What About Getting Sick?
- Make a list of who is at your event. If someone tests positive for COVID-19 later, inform one another, and the city can help everyone get tested.
- If you or any members feel sick on the day of the gathering, do not go.
These are strange times and being cautious makes sense. Some may not be interested in connecting in person, and this gives us an opportunity to practice Paul’s instructions to the church in Philippi: “in humility value others above yourselves, not looking to your own interests but each of you to the interests of the others” (Philippians 2:3-4). Here’s how we suggest considerately accommodating different levels of comfort and caution.
Commit to local safety guidelines as a given. Some more risky types might want to discard the guidelines while some more cautious people depend on them to be able to connect at all. Simplify the negotiation by simply abiding by these common standards in a spirit of humility and love for one another. This means masks on, keeping distance, gathering number limits, and so on. (See Gathering Safely above.)
Avoid downplaying or making presumptions about cautiousness by asking and sharing. Cautions about connecting in-person make sense—sometimes for reasons we couldn’t know without asking and sharing. Maybe people are caring for an elderly parent or have an immune disorder. The group can’t know unless we share. Practice asking and sharing the reasons for your caution and see this as a pathway to intimacy.

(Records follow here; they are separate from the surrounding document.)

Lemma remove_underscores_none (w : str) :
  forallb number_char w = true -> remove_underscores w = w.
Proof.
  intros H. unfold remove_underscores. apply forallb_filter_id.
  apply forallb_forall. intros c Hc.
  rewrite forallb_forall in H.
  now rewrite (number_char_not_underscore c (H c Hc)).
Qed.

Lemma forallb_weaken (p q : ascii -> bool) :
  (forall c, p c = true -> q c = true) ->
  forall w : str, forallb p w = true -> forallb q w = true.
Proof.
  intros Hpq w H. apply forallb_forall. intros c Hc.
  rewrite forallb_forall in H. now apply Hpq, H.
Qed.

Lemma exponent_chars (ex : str) :
  exponent_ok ex = true -> forallb number_char ex = true.
Proof.
  destruct ex as [|e t]; [reflexivity|]. cbn [exponent_ok forallb].
  intros H. apply andb_true_iff in H as [He H].
  apply andb_true_iff in H as [_ Hd].
  unfold number_char at 1. rewrite He, !orb_true_r. cbn [andb].
  destruct t as [|c t]; [reflexivity|]. unfold drop_sign in Hd.
  assert (D : forall w, forallb is_digit w = true ->
                        forallb number_char w = true).
  { apply forallb_weaken. intros x Hx. unfold number_char.
    now rewrite Hx, orb_true_r. }
  destruct (is_sign c) eqn:Hc.
  - cbn [forallb]. unfold number_char at 1. rewrite Hc. cbn [orb andb].
    now apply D.
  - now apply D.
Qed.

Lemma numeral_chars (sg ip fp ex : str) :
  numeral sg ip fp ex = true ->
  forallb number_char (sg ++ ip ++ fp ++ ex) = true.
Proof.
  unfold numeral. intros H.
  apply andb_true_iff in H as [H Hex].
  apply andb_true_iff in H as [H Hfp].
  apply andb_true_iff in H as [Hsg Hip].
  assert (D : forall w, forallb is_digit w = true ->
                        forallb number_char w = true).
  { apply forallb_weaken. intros x Hx. unfold number_char.
    now rewrite Hx, orb_true_r. }
  rewrite !forallb_app, (D ip Hip), (exponent_chars ex Hex).
  assert (S : forallb number_char sg = true).
  { destruct sg as [|c [|c' sg]]; [reflexivity | | discriminate].
    simpl. unfold number_char. now rewrite Hsg. }
  assert (F : forallb number_char fp = true).
  { destruct fp as [|c fd]; [reflexivity|].
    apply andb_true_iff in Hfp as [Hfp Hfd].
    apply andb_true_iff in Hfp as [Hc _].
    simpl. unfold number_char at 1. rewrite Hc, orb_true_r. cbn [orb andb].
    now apply D. }
  now rewrite S, F.
Qed.

Lemma takewhile_run (p : ascii -> bool) (run rest : str) :
  forallb p run = true ->
  match rest with [] => true | c :: _ => negb (p c) end = true ->
  takewhile p (run ++ rest) = run.
Proof.
  intros Hr Hs. induction run as [|c run IH]; simpl in *.
  - destruct rest as [|c rest]; [reflexivity|].
    apply negb_true_iff in Hs. simpl. now rewrite Hs.
  - apply andb_true_iff in Hr as [Hc Hr]. rewrite Hc. f_equal. now apply IH.
Qed.

Lemma exponent_head (ex : str) :
  exponent_ok ex = true ->
  match ex with [] => true | c :: _ => negb (is_digit c) end = true
  /\ match ex with [] => true | c :: _ => negb (is_dot c) end = true.
Proof.
  destruct ex as [|e t]; [now split|]. cbn [exponent_ok]. intros H.
  apply andb_true_iff in H as [He _].
  destruct (is_e_other e He) as [-> ->]. now split.
Qed.

(** A number of the report is a string that [float] accepts. *)
Lemma numeral_float_ok (sg ip fp ex : str) :
  numeral sg ip fp ex = true -> float_ok (sg ++ ip ++ fp ++ ex) = true.
Proof.
  intros Hnum. pose proof (numeral_chars _ _ _ _ Hnum) as Hch.
  unfold float_ok.
  rewrite (underscores_ok_none _ Hch None eq_refl).
  rewrite (remove_underscores_none _ Hch). cbn [andb].
  unfold numeral in Hnum.
  apply andb_true_iff in Hnum as [H Hex].
  apply andb_true_iff in H as [H Hfp].
  apply andb_true_iff in H as [Hsg Hip].
  destruct (exponent_head ex Hex) as [Hxd Hxp].
  assert (Hdec : decimal_ok (ip ++ fp ++ ex) = true).
  { unfold decimal_ok. destruct fp as [|d fd].
    - cbn [app]. rewrite (takewhile_run is_digit ip ex Hip Hxd).
      rewrite (dropwhile_run is_digit ip ex Hip Hxd).
      destruct ex as [|e t]; [exact Hfp|].
      cbn [exponent_ok] in Hex. apply andb_true_iff in Hex as [He Hex'].
      rewrite (proj2 (is_e_other e He)), Hfp.
      cbn [andb exponent_ok]. now rewrite He, Hex'.
    - apply andb_true_iff in Hfp as [Hfp Hfd].
      apply andb_true_iff in Hfp as [Hd Hne].
      assert (Hdd : match (d :: fd) ++ ex with
                    | [] => true | c :: _ => negb (is_digit c) end = true).
      { cbn [app]. now rewrite (proj2 (is_dot_other d Hd)). }
      rewrite (takewhile_run is_digit ip ((d :: fd) ++ ex) Hip Hdd).
      rewrite (dropwhile_run is_digit ip ((d :: fd) ++ ex) Hip Hdd).
      cbn [app]. rewrite Hd.
      rewrite (takewhile_run is_digit fd ex Hfd Hxd).
      rewrite (dropwhile_run is_digit fd ex Hfd Hxd), Hex.
      destruct fd; [discriminate|]. simpl.
      now rewrite Nat.add_succ_r. }
  assert (Hds : drop_sign (sg ++ ip ++ fp ++ ex) = ip ++ fp ++ ex).
  { destruct sg as [|c [|c' sg]]; [| |discriminate].
    - cbn [app]. destruct ip as [|i ip].
      + destruct fp as [|d fd]; [discriminate|].
        apply andb_true_iff in Hfp as [Hfp _].
        apply andb_true_iff in Hfp as [Hd _].
        cbn [app drop_sign]. now rewrite (is_dot_not_sign d Hd).
      + simpl in Hip. apply andb_true_iff in Hip as [Hi _].
        cbn [app drop_sign].
        now rewrite (proj1 (proj2 (is_digit_other i Hi))).
    - cbn [app drop_sign]. now rewrite Hsg. }
  rewrite Hds, Hdec. apply orb_true_r.
Qed.

(** ** What the parser returns on any text *)

(** X13.  Whatever the text, the energy is [Not found] or a number as the
    pattern reads it (optional sign, digits, optional fraction, optional
    exponent), and then a string that [float] accepts. *)
Theorem energy_is_a_number :
  forall content : str,
    parse_energy content = NOT_FOUND
    \/ ((exists sg ip fp ex,
            parse_energy content = sg ++ ip ++ fp ++ ex
            /\ numeral sg ip fp ex = true)
        /\ float_ok (parse_energy content) = true).
Proof.
  intros content. unfold parse_energy.
  destruct (re_search energy_pattern content) as [st|] eqn:E; [|now left].
  right. apply re_search_in in E as [s' Hin].
  unfold energy_pattern in Hin. rewrite m_Seq in Hin.
  apply in_flat_map in Hin as [x [_ Hin]]. rewrite m_Seq in Hin.
  apply in_flat_map in Hin as [z [_ Hin]]. cbn [m] in Hin.
  apply in_map_iff in Hin as [st' [<- Hst']].
  destruct (m_sound number_re _ _ Hst') as [w [Ew Lw]].
  rewrite Ew, firstn_app_sub. cbn [group1 fst].
  destruct (lang_number w Lw) as [sg [ip [fp [ex [-> Hnum]]]]].
  split.
  - now exists sg, ip, fp, ex.
  - now apply numeral_float_ok.
Qed.

(** X14.  When the header of the coordinates does not occur in the text, the
    geometry is [Not found]. *)
Theorem geometry_needs_header :
  forall content : str,
    str_in COORD_HEADER content = false ->
    parse_geometry content = NOT_FOUND.
Proof.
  intros content H. unfold parse_geometry, re_findall.
  cbn [findall_fuel]. unfold geometry_pattern.
  rewrite re_search_none; [reflexivity|].
  unfold str_in in H. destruct (str_find COORD_HEADER content);
    [discriminate | reflexivity].
Qed.
(** X15. What [FormatIP] returns for a valid address is a fixed point:
    formatting it again gives the same text, brackets of an IPv6 address
    included. *)
Theorem FormatIP_idempotent
    (ParseIP : string -> option bool) (IP formatted : string)
    (Hok : FormatIP ParseIP IP = (formatted, None)) :
  FormatIP ParseIP formatted = (formatted, None).
Proof.
  unfold FormatIP in *. cbv zeta in *.
  pose proof (Trim_idem "[ ]" IP) as Hidem.
  destruct (ParseIP (Trim IP "[ ]")) as [[] |] eqn:Hparse; [| | done].
  - injection Hok as <-. by rewrite Hidem, Hparse.
  - injection Hok as <-. by rewrite (Trim_bracketed _ Hidem), Hparse.
Qed.

Lemma FormatIP_idempotent_witness :
  FormatIP sampleParseIP " [::1] " = ("[::1]", None) /\
  FormatIP sampleParseIP "[::1]" = ("[::1]", None).
Proof.
  assert (H : FormatIP sampleParseIP " [::1] " = ("[::1]", None))
    by reflexivity.
  split; [exact H |].
  exact (FormatIP_idempotent sampleParseIP " [::1] " "[::1]" H).
Defined.

(** X16. [FormatIP] does not look at brackets and spaces around the
    address, balanced or not: one more of them in front or at the end
    changes nothing. *)
Theorem FormatIP_ignores_surrounding
    (ParseIP : string -> option bool) (IP : string) (c : ascii)
    (Hc : inCutset "[ ]" c = true) :
  FormatIP ParseIP (String c IP) = FormatIP ParseIP IP /\
  FormatIP ParseIP (IP +:+ String c EmptyString) = FormatIP ParseIP IP.
Proof.
  unfold FormatIP. cbv zeta. by rewrite Trim_cons, Trim_snoc.
Qed.

Lemma FormatIP_ignores_surrounding_witness :
  inCutset "[ ]" "[" = true /\
  FormatIP sampleParseIP "[127.0.0.1" = FormatIP sampleParseIP "127.0.0.1".
Proof.
  split; [reflexivity |].
  exact (proj1 (FormatIP_ignores_surrounding sampleParseIP "127.0.0.1" "["
                  eq_refl)).
Defined.

(** X17. [ParseAddress] gives an address without "://" the scheme tcp, so
    that writing the scheme out changes nothing; an address with "://"
    anywhere in it goes to [url.Parse] as it is. *)
Theorem ParseAddress_defaults_to_tcp
    (U : Type) (url_Parse : string -> U) (addr : string)
    (Hbare : Contains addr "://" = false) :
  ParseAddress U url_Parse addr = url_Parse ("tcp://" +:+ addr) /\
  ParseAddress U url_Parse ("tcp://" +:+ addr) = ParseAddress U url_Parse addr /\
  (forall a b : string,
      ParseAddress U url_Parse (a +:+ "://" +:+ b)
        = url_Parse (a +:+ "://" +:+ b)).
Proof.
  unfold ParseAddress. rewrite Hbare.
  split; [done |]. split.
  - change ("tcp://" +:+ addr) with ("tcp" +:+ "://" +:+ addr).
    by rewrite Contains_app.
  - intros a b. by rewrite Contains_app.
Qed.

Explore hybrid in-person/digital options. Some in our community have found success with some in the group meeting in person while others phone or video call in. This allows us to value connecting face-to-face while also including others who won’t be present.
* Wilder, Jim. The Other Half of Church: Christian Community, Brain Science, and Overcoming Spiritual Stagnation. (Chicago: Moody Publishers, 2020), 56.